(** C5, as stated, fails.  A collection of the one station [ST04], built
    with [ptol = 0.5]: at the frequency 1 Hz the closed window is
    [0.5, 1.5] and holds the sample 0 (0.5 Hz), which the export does not
    match. *)
Lemma closed_window_counterexample :
  snd (__init__ no_reprojection [ST04] 0.5%float)
  = Ok (collection_of ST04 [] 0.5%float)
  /\ all_frequencies (collection_of ST04 [] 0.5%float) = Some [0.5; 1]%float
  /\ ~ (forall i : nat,
           In i (f_index_list (collection_of ST04 [] 0.5%float) 1%float ST04)
           <-> exists f2, nth_error (freq (MT_Z ST04)) i = Some f2
                          /\ in_closed_window (collection_of ST04 [] 0.5%float)
                               1%float f2 = true).
Proof.
  split; [reflexivity | split; [reflexivity | ]].
  intros Hclaim.
  assert (In 0%nat (f_index_list (collection_of ST04 [] 0.5%float) 1%float ST04))
    as Hin.
  { apply Hclaim. exists 0.5%float. split; reflexivity. }
  vm_compute in Hin. destruct Hin as [Hin | []]. discriminate.
Qed.

(** ** [create_csv_files_moved]: no match, several matches *)

(** C6.  The export of a collection of well-formed stations ends
    normally.  At a station none of whose samples matches the frequency the
    body of the loop logs the warning "Freq NOT found", adds no row and goes
    on; at a station where several samples match it logs the warning "more
    than one fre found" and adds the one row built at the first index of the
    list, which is the least of the matching indices. *)
Theorem export_policy {S : Scalar} (self : EdiCollection) (dest_dir : string)
        (freqs : list num) :
  all_frequencies self = Some freqs ->
  Forall well_formed (mt_obj_list self) ->
  (exists pt_dict,
      snd (create_csv_files_moved self (Some dest_dir)) = Ok pt_dict)
  /\ forall fq mt_obj ptlist,
      In mt_obj (mt_obj_list self) ->
      (f_index_list self fq mt_obj = [] ->
       export_station self fq ptlist mt_obj
       = ([Log WARN (FreqNotFound fq (station mt_obj))], Ok ptlist)
       /\ (In fq freqs ->
           In (Log WARN (FreqNotFound fq (station mt_obj)))
              (fst (create_csv_files_moved self (Some dest_dir)))))
      /\ (forall p_index q rest,
             f_index_list self fq mt_obj = p_index :: q :: rest ->
             exists row,
               export_station self fq ptlist mt_obj
               = ([Log WARN (MoreThanOneFreq (p_index :: q :: rest))],
                  Ok (ptlist ++ [row]))
               /\ row_at fq mt_obj p_index = Some row
               /\ Forall (lt p_index) (q :: rest)
               /\ (In fq freqs ->
                   In (Log WARN (MoreThanOneFreq (p_index :: q :: rest)))
                      (fst (create_csv_files_moved self (Some dest_dir))))).
Proof.
  intros Hfreqs Hwf.
  rewrite (create_csv_files_moved_total self dest_dir Hfreqs Hwf). simpl.
  split; [eauto | ].
  intros fq mt_obj ptlist Hin.
  assert (well_formed mt_obj) as Hwf1
      by (rewrite Forall_forall in Hwf; now apply Hwf).
  assert (In fq freqs ->
          forall ev, In ev (station_events self fq mt_obj) ->
                     In ev (WriteCsv (SummaryCsv dest_dir) wb [Header]
                              :: flat_map (freq_events self dest_dir) freqs))
    as Hlogged.
  { intros Hfq ev Hev. right. apply in_flat_map. exists fq. split; trivial.
    unfold freq_events. apply in_or_app. left.
    apply in_flat_map. exists mt_obj. auto. }
  rewrite (export_station_total self fq ptlist Hwf1).
  unfold station_events, station_rows in *.
  pose proof (f_index_list_sorted self fq mt_obj) as Hsorted.
  pose proof (f_index_list_bound self fq mt_obj) as Hbound.
  split.
  - intros Hnone. rewrite Hnone in *. rewrite app_nil_r.
    split; [reflexivity | ]. intros Hfq. apply (Hlogged Hfq). now left.
  - intros p_index q rest Hmany. rewrite Hmany in *.
    destruct (row_at_well_formed fq Hwf1 (Hbound p_index (or_introl eq_refl)))
      as (row & Hrow).
    rewrite Hrow. exists row. repeat split; trivial.
    + now inversion Hsorted.
    + intros Hfq. apply (Hlogged Hfq). now left.
Qed.

Lemma ST05_well_formed : well_formed ST05.
Proof. repeat split. Qed.

(** The collection of [ST05], exported at [ptol = 0.05]: its two samples
    both match each of its two frequencies. *)
Lemma export_policy_witness :
  all_frequencies (collection_of ST05 [] (lit_ptol (Scalar := binary64)))
  = Some [1; 1.03125]%float
  /\ Forall well_formed
            (mt_obj_list (collection_of ST05 [] (lit_ptol (Scalar := binary64))))
  /\ exists pt_dict,
      snd (create_csv_files_moved
             (collection_of ST05 [] (lit_ptol (Scalar := binary64)))
             (Some "out"%string))
      = Ok pt_dict.
Proof.
  split; [reflexivity | split; [repeat constructor | ]].
  refine (proj1 (@export_policy binary64
                   (collection_of ST05 [] (lit_ptol (Scalar := binary64)))
                   "out"%string [1; 1.03125]%float _ _)).
  - reflexivity.
  - repeat constructor.
Defined.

○ ○ ○ ○ ○

§ **TASK TO COMPLETE**:
Looking at the data above, write out exactly the lines that start at the one containing "intros Hfreqs Hwf." and end at the one containing "assert (In fq freqs ->"; include both and nothing beyond.

§ **EXPECTED ANSWER**:
  intros Hfreqs Hwf.
  rewrite (create_csv_files_moved_total self dest_dir Hfreqs Hwf). simpl.
  split; [eauto | ].
  intros fq mt_obj ptlist Hin.
  assert (well_formed mt_obj) as Hwf1
      by (rewrite Forall_forall in Hwf; now apply Hwf).
  assert (In fq freqs ->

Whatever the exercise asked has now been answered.